Pull every line that includes the word "name" out of the data below and copy it.

***** Supplied data *****

(* ===== verification/Vitis.v ===== *)
(** The Vitis build script ([ps/baremetal/scripts/vitis_create_ac920_sdr.py]).

    The script drives two things it does not define: the file system and the
    [vitis] package.  Both are an interface over a world type, and what the
    script does to them is logged as a trace, so that its order of checks, calls
    and clean-up can be stated whatever the world answers. *)

From Stdlib Require Import ZArith Lia Ascii String.
From stdpp Require Import base list strings.
From S2P Require Import Prelude PyValue.

Open Scope Z_scope.

(** ** The world *)

Inductive vitis_call :=
  | CreateClient (workspace : string)
  | CreateAdvancedOptions (sdt_repo : string)
  | CreatePlatform (name hw_design os cpu domain_name : string) (generate_dtb : bool)
  | PlatformReport
  | ListDomains
  | GetDomain (name : string)
  | SetLib (name : string)
  | PlatformBuild
  | AddPlatformRepos (path : string)
  | RescanPlatformRepos (path : string)
  | FindPlatform (name : string)
  | CreateApp (name platform domain template : string)
  | AppReport
  | ImportFiles (from_loc : string) (files : list string) (dest : string)
  | AppBuild
  | Dispose.

#[export] Instance vitis_call_eq_dec : EqDecision vitis_call.
Proof. solve_decision. Defined.

(** [find_platform_in_repos] gives a path or [None]; what the other calls
    return is only printed.  [os_walk] lists the directories with their files. *)
Class VitisWorld (w : Type) := {
  os_isfile : string -> w -> bool;
  os_isdir : string -> w -> bool;
  os_walk : string -> w -> list (string * list string);
  os_join : string -> string -> string;
  os_open : string -> w -> res unit;
  os_read : string -> w -> res string;
  sh_rmtree : string -> M w unit;
  vt_call : vitis_call -> M w pyval;
  vt_find_platform : string -> M w (option string);
}.

(** What the script did, oldest first. *)
Inductive action :=
  | AIsfile (path : string) (b : bool)
  | AIsdir (path : string) (b : bool)
  | AWalk (path : string)
  | AOpen (path : string)
  | ARead (path : string)
  | ARmtree (path : string)
  | APrint (line : string)
  | ACall (c : vitis_call).

(** ** Configuration *)

(** [.replace("\\", "/")]. *)
Definition slashes (s : string) : string :=
  string_of_list_ascii ((fun c => if Ascii.eqb c "\" then "/"%char else c) <$> list_ascii_of_string s).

*****

Written answer.
  | CreatePlatform (name hw_design os cpu domain_name : string) (generate_dtb : bool)
  | GetDomain (name : string)
  | SetLib (name : string)
  | FindPlatform (name : string)
  | CreateApp (name platform domain template : string)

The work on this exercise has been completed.